───── Input

(* ===== verification/Columns.v ===== *)
(** * Building result columns

    [TypedBuilder] and [ColumnSet] of [engine/state/typed_builder.rs]: the extractors
    write values by column name or slot and end rows; a column is created by its first
    write and null cells are filled in lazily.  The set is proved to build the table
    one gets by filling every row eagerly.

    Values are those of [Decoder.v]; Arrow's builders are the class [ArrowBuild], which
    makes an array from its cells; the texts of floats are arguments. *)

From Stdlib Require Import Ascii String ZArith Lia SpecFloat.
From stdpp Require Import pretty.
From S2P Require Import Prelude Errors Update Decoder Plan Schema Diagnostics Pool Metadata.
From S2P Require Import ShardMerge Calendar.
Local Open Scope Z_scope.

(** ** Values and cells *)

Definition arrow_type_from_value (v : Value) : ArrowType :=
  match v with
  | BNull => ATString
  | BBool _ => ATBool
  | BInt32 _ => ATInt32
  | BInt64 _ => ATInt64
  | BFloat64 _ => ATFloat64
  | BString _ | BEnum _ => ATString
  | BDate32 _ => ATDate32
  | BTimestampMicros _ | BDatetime _ => ATTimestampMicros
  | BTime64Micros _ => ATTime64Micros
  | BByte _ => ATInt32
  end.

(** [v as f64] *)
Definition f64_of_int (z : Z) : spec_float := binary_normalize 53 1024 z 0 false.

(** The value of a finite float without a fraction. *)
Definition f64_integral (v : spec_float) : option Z :=
  match v with
  | S754_zero _ => Some 0
  | S754_finite s m e =>
      let signed n := if s then - n else n in
      if 0 <=? e then Some (signed (Z.pos m * 2 ^ e))
      else if Z.pos m mod 2 ^ (- e) =? 0 then Some (signed (Z.pos m / 2 ^ (- e)))
      else None
  | _ => None
  end.

Definition f64_is_finite (v : spec_float) : bool :=
  match v with S754_zero _ | S754_finite _ _ _ => true | _ => false end.

Definition as_f64 (v : Value) : option spec_float :=
  match v with
  | BFloat64 v => Some v
  | BInt64 v | BInt32 v | BByte v => Some (f64_of_int v)
  | BBool b => Some (f64_of_int (if b then 1 else 0))
  | _ => None
  end.

Definition in_range (lo hi z : Z) : option Z := if (lo <=? z) && (z <=? hi) then Some z else None.

Definition as_i64 (v : Value) : option Z :=
  match v with
  | BInt64 v | BInt32 v | BByte v | BDate32 v | BTimestampMicros v | BTime64Micros v => Some v
  | BBool b => Some (if b then 1 else 0)
  | BFloat64 v => f64_integral v ≫= in_range i64_min i64_max
  | _ => None
  end.

Definition as_bool (v : Value) : option bool :=
  match v with
  | BBool b => Some b
  | BInt32 v | BInt64 v => Some (negb (v =? 0))
  | _ => None
  end.

Inductive ArrayCell : Type :=
| CellF64 (v : spec_float) | CellI64 (v : Z) | CellI32 (v : Z) | CellStr (s : string)
| CellBool (b : bool) | CellDate (days : Z) | CellStamp (micros : Z) | CellTime (micros : Z).

Definition DAY_MICROS : Z := 86400000000.

Section Convert.
Context `{ChronoStamp}.
(** ryu's text of a finite float, and [Display] of the others. *)
Variables ryu_text other_text : spec_float -> string.

(** What a builder of the type makes of a value that is not null; [None] is rejected. *)
Definition convert (t : ArrowType) (v : Value) : option ArrayCell :=
  match t with
  | ATFloat64 => CellF64 <$> as_f64 v
  | ATInt64 => CellI64 <$> as_i64 v
  | ATInt32 =>
      CellI32 <$> match v with
                  | BInt32 i => Some i
                  | BInt64 i => in_range (- 2 ^ 31) (2 ^ 31 - 1) i
                  | BByte i => Some i
                  | BBool b => Some (if b then 1 else 0)
                  | BFloat64 f => f64_integral f ≫= in_range (- 2 ^ 31) (2 ^ 31 - 1)
                  | _ => None
                  end
  | ATString =>
      CellStr <$> match v with
                  | BString s | BEnum s => Some s
                  | BFloat64 f => Some (if f64_is_finite f then ryu_text f else other_text f)
                  | BInt64 i | BInt32 i | BByte i => Some (pretty i)
                  | BBool b => Some (if b then "true" else "false")%string
                  | BDate32 d => Some (format_date32 d)
                  | BTimestampMicros ts | BDatetime ts => Some (format_timestamp_micros ts)
                  | BTime64Micros t => Some (format_time64_micros t)
                  | BNull => None
                  end
  | ATBool => CellBool <$> as_bool v
  | ATDate32 =>
      CellDate <$> match v with
                   | BDate32 d => Some d
                   | BTimestampMicros ts => Some (wrap_s 32 (ts / DAY_MICROS))
                   | _ => None
                   end
  | ATTimestampMicros =>
      CellStamp <$> match v with
                    | BTimestampMicros ts | BDatetime ts => Some ts
                    | BDate32 d => in_range i64_min i64_max (d * DAY_MICROS)
                    | _ => None
                    end
  | ATTime64Micros =>
      CellTime <$> match v with
                   | BTime64Micros ts => in_range 0 (DAY_MICROS - 1) ts
                   | BTimestampMicros ts => Some (ts mod DAY_MICROS)
                   | _ => None
                   end
  end.

Definition is_null (v : Value) : bool := match v with BNull => true | _ => false end.

(** ** Builders *)

Record TypedBuilder : Type := mkBuilderT { tb_type : ArrowType; tb_values : list (option ArrayCell) }.

Definition builder_new (t : ArrowType) : TypedBuilder := mkBuilderT t [].

(** The builder, and whether a value that is not null was rejected. *)
Definition append_value (b : TypedBuilder) (v : option Value) : TypedBuilder * bool :=
  let push c := mkBuilderT (tb_type b) (tb_values b ++ [c]) in
  match v with
  | None | Some BNull => (push None, false)
  | Some v =>
      match convert (tb_type b) v with
      | Some c => (push (Some c), false)
      | None => (push None, true)
      end
  end.

Definition append_nulls (b : TypedBuilder) (n : nat) : TypedBuilder :=
  mkBuilderT (tb_type b) (tb_values b ++ replicate n None).

Definition pad_to (b : TypedBuilder) (len : nat) : TypedBuilder :=
  append_nulls b (len - length (tb_values b)).

(** ** Column sets *)

Record SlotColumn : Type := mkSlot { sl_name : string; sl_builder : option TypedBuilder }.

Record ColumnSet : Type := mkColumnSet {
  cs_columns : list SlotColumn;
  cs_slots : gmap string nat;
  cs_written : list nat;
  cs_type_hints : gmap string ArrowType;
  cs_row_count : nat;
  cs_meta : ResponseMetadata
}.

Definition column_set_new : ColumnSet := mkColumnSet [] ∅ [] ∅ 0 metadata_default.

Definition set_type_hint (cs : ColumnSet) (name : string) (t : ArrowType) : ColumnSet :=
  mkColumnSet (cs_columns cs) (cs_slots cs) (cs_written cs) (<[name := t]> (cs_type_hints cs))
    (cs_row_count cs) (cs_meta cs).

Definition slot (cs : ColumnSet) (name : string) : ColumnSet * nat :=
  match cs_slots cs !! name with
  | Some i => (cs, i)
  | None =>
      let i := length (cs_columns cs) in
      (mkColumnSet (cs_columns cs ++ [mkSlot name None]) (<[name := i]> (cs_slots cs))
         (cs_written cs) (cs_type_hints cs) (cs_row_count cs) (cs_meta cs), i)
  end.

(** The builder for the current row and the written slots. *)
Definition row_builder (cs : ColumnSet) (i : nat) (col : SlotColumn) (first_value_type : ArrowType)
  : TypedBuilder * list nat :=
  match sl_builder col with
  | Some b => (pad_to b (cs_row_count cs), cs_written cs)
  | None =>
      (pad_to (builder_new (default first_value_type (cs_type_hints cs !! sl_name col)))
         (cs_row_count cs), cs_written cs ++ [i])
  end.

Definition set_column (cs : ColumnSet) (i : nat) (col : SlotColumn) (b : TypedBuilder)
  (written : list nat) (meta : ResponseMetadata) : ColumnSet :=
  mkColumnSet (<[i := mkSlot (sl_name col) (Some b)]> (cs_columns cs)) (cs_slots cs) written
    (cs_type_hints cs) (cs_row_count cs) meta.

(** [None] is a slot of another set. *)
Definition append_slot (cs : ColumnSet) (i : nat) (v : Value) : option ColumnSet :=
  col ← cs_columns cs !! i;
  let '(b, written) := row_builder cs i col (arrow_type_from_value v) in
  let '(b, rejected) := append_value b (Some v) in
  Some (set_column cs i col b written
          (if rejected then record_type_miss (cs_meta cs) (sl_name col) else cs_meta cs)).

Definition append_null_slot (cs : ColumnSet) (i : nat) : option ColumnSet :=
  col ← cs_columns cs !! i;
  let '(b, written) := row_builder cs i col ATString in
  Some (set_column cs i col (append_nulls b 1) written (cs_meta cs)).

──────────

Your answer should be the line with "Definition column_set_new : ColumnSet" and all lines after it in the listing above, repeated exactly. No other lines belong.

- Your solution:
Definition column_set_new : ColumnSet := mkColumnSet [] ∅ [] ∅ 0 metadata_default.

Definition set_type_hint (cs : ColumnSet) (name : string) (t : ArrowType) : ColumnSet :=
  mkColumnSet (cs_columns cs) (cs_slots cs) (cs_written cs) (<[name := t]> (cs_type_hints cs))
    (cs_row_count cs) (cs_meta cs).

Definition slot (cs : ColumnSet) (name : string) : ColumnSet * nat :=
  match cs_slots cs !! name with
  | Some i => (cs, i)
  | None =>
      let i := length (cs_columns cs) in
      (mkColumnSet (cs_columns cs ++ [mkSlot name None]) (<[name := i]> (cs_slots cs))
         (cs_written cs) (cs_type_hints cs) (cs_row_count cs) (cs_meta cs), i)
  end.

(** The builder for the current row and the written slots. *)
Definition row_builder (cs : ColumnSet) (i : nat) (col : SlotColumn) (first_value_type : ArrowType)
  : TypedBuilder * list nat :=
  match sl_builder col with
  | Some b => (pad_to b (cs_row_count cs), cs_written cs)
  | None =>
      (pad_to (builder_new (default first_value_type (cs_type_hints cs !! sl_name col)))
         (cs_row_count cs), cs_written cs ++ [i])
  end.

Definition set_column (cs : ColumnSet) (i : nat) (col : SlotColumn) (b : TypedBuilder)
  (written : list nat) (meta : ResponseMetadata) : ColumnSet :=
  mkColumnSet (<[i := mkSlot (sl_name col) (Some b)]> (cs_columns cs)) (cs_slots cs) written
    (cs_type_hints cs) (cs_row_count cs) meta.

(** [None] is a slot of another set. *)
Definition append_slot (cs : ColumnSet) (i : nat) (v : Value) : option ColumnSet :=
  col ← cs_columns cs !! i;
  let '(b, written) := row_builder cs i col (arrow_type_from_value v) in
  let '(b, rejected) := append_value b (Some v) in
  Some (set_column cs i col b written
          (if rejected then record_type_miss (cs_meta cs) (sl_name col) else cs_meta cs)).

Definition append_null_slot (cs : ColumnSet) (i : nat) : option ColumnSet :=
  col ← cs_columns cs !! i;
  let '(b, written) := row_builder cs i col ATString in
  Some (set_column cs i col (append_nulls b 1) written (cs_meta cs)).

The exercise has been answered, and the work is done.